**Data**

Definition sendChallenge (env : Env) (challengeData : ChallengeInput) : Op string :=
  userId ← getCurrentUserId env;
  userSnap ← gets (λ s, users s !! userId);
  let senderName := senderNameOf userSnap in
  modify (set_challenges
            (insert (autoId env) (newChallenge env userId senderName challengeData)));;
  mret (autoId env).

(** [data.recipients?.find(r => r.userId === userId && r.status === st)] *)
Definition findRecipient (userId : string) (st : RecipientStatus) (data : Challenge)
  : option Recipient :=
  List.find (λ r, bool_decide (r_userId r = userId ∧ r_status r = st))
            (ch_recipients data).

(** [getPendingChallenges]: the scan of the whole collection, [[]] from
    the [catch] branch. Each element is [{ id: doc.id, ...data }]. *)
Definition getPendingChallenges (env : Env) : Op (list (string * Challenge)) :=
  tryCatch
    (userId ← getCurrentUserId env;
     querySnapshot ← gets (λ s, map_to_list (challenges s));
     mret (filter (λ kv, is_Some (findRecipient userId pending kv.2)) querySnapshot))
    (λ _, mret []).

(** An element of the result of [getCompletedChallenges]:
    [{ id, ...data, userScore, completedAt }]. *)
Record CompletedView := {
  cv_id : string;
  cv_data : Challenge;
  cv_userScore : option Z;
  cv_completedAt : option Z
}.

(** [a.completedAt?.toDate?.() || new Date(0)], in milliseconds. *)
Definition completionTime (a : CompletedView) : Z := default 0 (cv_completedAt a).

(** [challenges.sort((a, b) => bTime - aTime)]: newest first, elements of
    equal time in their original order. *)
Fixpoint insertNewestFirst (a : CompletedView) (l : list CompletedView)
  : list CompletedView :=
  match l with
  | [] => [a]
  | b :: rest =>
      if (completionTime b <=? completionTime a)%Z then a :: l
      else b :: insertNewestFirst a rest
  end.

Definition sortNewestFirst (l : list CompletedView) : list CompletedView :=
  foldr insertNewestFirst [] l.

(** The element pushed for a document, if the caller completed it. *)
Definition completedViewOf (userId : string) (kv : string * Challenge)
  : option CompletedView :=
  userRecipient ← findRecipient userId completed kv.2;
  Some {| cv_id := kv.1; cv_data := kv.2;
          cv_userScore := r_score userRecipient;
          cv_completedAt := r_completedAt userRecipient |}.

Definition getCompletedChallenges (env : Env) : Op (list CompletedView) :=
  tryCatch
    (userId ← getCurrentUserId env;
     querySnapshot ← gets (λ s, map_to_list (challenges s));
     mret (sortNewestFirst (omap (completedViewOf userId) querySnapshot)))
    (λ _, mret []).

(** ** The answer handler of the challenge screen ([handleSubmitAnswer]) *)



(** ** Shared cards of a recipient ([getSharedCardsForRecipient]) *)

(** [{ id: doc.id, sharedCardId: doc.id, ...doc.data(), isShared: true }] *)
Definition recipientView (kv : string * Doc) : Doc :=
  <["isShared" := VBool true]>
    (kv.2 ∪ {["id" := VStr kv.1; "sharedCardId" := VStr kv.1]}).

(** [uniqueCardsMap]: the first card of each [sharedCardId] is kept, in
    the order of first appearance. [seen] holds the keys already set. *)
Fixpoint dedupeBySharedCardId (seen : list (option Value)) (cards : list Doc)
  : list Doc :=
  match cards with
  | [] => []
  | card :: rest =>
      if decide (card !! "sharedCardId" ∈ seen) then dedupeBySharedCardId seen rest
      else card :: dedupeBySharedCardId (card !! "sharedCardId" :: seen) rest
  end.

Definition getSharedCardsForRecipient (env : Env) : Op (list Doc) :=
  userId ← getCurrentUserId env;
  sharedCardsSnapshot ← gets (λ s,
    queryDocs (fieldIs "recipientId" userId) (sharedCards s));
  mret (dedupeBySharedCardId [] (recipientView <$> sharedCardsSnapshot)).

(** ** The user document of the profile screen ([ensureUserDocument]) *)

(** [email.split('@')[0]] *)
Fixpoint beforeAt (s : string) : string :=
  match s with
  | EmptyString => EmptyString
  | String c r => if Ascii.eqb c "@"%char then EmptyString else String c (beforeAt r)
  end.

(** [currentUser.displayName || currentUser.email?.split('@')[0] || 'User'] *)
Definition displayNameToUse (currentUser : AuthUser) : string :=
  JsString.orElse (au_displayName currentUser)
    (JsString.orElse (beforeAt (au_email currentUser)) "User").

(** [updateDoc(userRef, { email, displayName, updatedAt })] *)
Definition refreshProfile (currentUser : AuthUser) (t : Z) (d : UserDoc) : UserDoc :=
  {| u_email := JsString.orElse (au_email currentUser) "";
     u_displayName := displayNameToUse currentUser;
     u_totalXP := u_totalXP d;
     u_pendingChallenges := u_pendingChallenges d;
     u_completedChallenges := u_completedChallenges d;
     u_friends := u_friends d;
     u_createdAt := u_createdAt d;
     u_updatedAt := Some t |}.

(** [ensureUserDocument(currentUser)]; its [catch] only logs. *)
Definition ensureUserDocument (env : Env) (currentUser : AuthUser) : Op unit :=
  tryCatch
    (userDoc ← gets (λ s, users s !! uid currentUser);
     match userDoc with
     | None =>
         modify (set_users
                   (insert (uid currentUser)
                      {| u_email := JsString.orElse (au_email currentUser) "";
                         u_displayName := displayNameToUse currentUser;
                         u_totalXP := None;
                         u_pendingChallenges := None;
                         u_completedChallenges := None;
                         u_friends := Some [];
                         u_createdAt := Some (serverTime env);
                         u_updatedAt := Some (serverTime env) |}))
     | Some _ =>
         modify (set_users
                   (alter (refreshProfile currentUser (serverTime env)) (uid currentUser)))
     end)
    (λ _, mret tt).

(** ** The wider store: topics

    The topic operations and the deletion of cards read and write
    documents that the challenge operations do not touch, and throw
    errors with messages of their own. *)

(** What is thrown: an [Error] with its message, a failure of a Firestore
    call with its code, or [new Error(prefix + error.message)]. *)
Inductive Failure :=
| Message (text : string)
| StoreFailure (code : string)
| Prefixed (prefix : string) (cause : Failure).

**Task**
Find the lines above with the word "EmptyString". Copy them out.

**Answer area**
  | EmptyString => EmptyString
  | String c r => if Ascii.eqb c "@"%char then EmptyString else String c (beforeAt r)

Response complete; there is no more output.